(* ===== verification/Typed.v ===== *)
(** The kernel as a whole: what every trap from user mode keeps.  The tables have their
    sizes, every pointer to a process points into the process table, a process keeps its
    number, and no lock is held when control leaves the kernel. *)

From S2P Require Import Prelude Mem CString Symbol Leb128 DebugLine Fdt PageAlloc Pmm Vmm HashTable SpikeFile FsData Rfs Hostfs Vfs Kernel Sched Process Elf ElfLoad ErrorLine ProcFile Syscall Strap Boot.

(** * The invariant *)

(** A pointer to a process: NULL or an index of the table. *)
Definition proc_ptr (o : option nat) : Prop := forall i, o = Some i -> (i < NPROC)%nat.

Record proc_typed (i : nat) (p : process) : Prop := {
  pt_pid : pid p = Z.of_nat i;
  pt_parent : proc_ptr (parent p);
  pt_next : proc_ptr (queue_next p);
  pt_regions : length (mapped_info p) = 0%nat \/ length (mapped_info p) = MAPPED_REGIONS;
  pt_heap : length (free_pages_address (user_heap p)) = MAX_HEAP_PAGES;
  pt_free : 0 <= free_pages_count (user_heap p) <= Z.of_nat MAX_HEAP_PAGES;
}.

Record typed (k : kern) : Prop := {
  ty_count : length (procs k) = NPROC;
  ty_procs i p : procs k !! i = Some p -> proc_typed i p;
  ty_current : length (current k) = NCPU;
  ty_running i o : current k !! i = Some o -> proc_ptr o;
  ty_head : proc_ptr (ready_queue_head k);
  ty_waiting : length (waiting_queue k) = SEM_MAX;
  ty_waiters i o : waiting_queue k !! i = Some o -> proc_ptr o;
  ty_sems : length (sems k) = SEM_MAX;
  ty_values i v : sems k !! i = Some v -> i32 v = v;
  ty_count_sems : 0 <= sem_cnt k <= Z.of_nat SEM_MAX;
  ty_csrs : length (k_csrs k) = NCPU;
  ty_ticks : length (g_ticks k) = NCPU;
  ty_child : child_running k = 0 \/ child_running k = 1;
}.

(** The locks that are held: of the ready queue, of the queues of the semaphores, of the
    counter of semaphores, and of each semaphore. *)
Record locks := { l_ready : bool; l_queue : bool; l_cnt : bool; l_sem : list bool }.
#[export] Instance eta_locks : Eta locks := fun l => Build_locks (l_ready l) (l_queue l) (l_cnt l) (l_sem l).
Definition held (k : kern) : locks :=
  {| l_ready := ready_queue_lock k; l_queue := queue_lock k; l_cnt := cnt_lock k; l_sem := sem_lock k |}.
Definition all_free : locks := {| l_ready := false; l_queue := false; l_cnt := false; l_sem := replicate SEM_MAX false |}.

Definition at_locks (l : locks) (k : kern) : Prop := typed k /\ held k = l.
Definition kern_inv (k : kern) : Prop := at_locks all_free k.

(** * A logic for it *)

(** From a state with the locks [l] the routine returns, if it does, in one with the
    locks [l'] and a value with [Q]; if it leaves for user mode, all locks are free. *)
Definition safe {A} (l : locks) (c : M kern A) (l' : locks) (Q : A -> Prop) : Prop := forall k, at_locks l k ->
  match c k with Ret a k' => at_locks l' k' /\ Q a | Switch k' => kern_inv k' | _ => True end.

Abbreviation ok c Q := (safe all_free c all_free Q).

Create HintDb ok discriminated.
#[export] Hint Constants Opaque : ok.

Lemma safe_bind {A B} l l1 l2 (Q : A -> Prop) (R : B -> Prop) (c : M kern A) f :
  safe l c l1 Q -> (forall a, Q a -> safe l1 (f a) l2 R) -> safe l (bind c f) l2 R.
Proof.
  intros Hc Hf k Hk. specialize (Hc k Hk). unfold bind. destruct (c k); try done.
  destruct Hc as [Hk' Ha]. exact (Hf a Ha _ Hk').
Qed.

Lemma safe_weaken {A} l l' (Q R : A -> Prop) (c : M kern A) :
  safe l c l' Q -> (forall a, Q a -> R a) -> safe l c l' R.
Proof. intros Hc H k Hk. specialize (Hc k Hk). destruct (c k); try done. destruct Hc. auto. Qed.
# # #
Brief:
Repeat exactly the lines above, starting with the first line of the records and finishing with the line holding "ty_current : length (current k) = NCPU;". Add no other line.

Answer to this exercise:
(* ===== verification/Typed.v ===== *)
(** The kernel as a whole: what every trap from user mode keeps.  The tables have their
    sizes, every pointer to a process points into the process table, a process keeps its
    number, and no lock is held when control leaves the kernel. *)

From S2P Require Import Prelude Mem CString Symbol Leb128 DebugLine Fdt PageAlloc Pmm Vmm HashTable SpikeFile FsData Rfs Hostfs Vfs Kernel Sched Process Elf ElfLoad ErrorLine ProcFile Syscall Strap Boot.

(** * The invariant *)

(** A pointer to a process: NULL or an index of the table. *)
Definition proc_ptr (o : option nat) : Prop := forall i, o = Some i -> (i < NPROC)%nat.

Record proc_typed (i : nat) (p : process) : Prop := {
  pt_pid : pid p = Z.of_nat i;
  pt_parent : proc_ptr (parent p);
  pt_next : proc_ptr (queue_next p);
  pt_regions : length (mapped_info p) = 0%nat \/ length (mapped_info p) = MAPPED_REGIONS;
  pt_heap : length (free_pages_address (user_heap p)) = MAX_HEAP_PAGES;
  pt_free : 0 <= free_pages_count (user_heap p) <= Z.of_nat MAX_HEAP_PAGES;
}.

Record typed (k : kern) : Prop := {
  ty_count : length (procs k) = NPROC;
  ty_procs i p : procs k !! i = Some p -> proc_typed i p;
  ty_current : length (current k) = NCPU;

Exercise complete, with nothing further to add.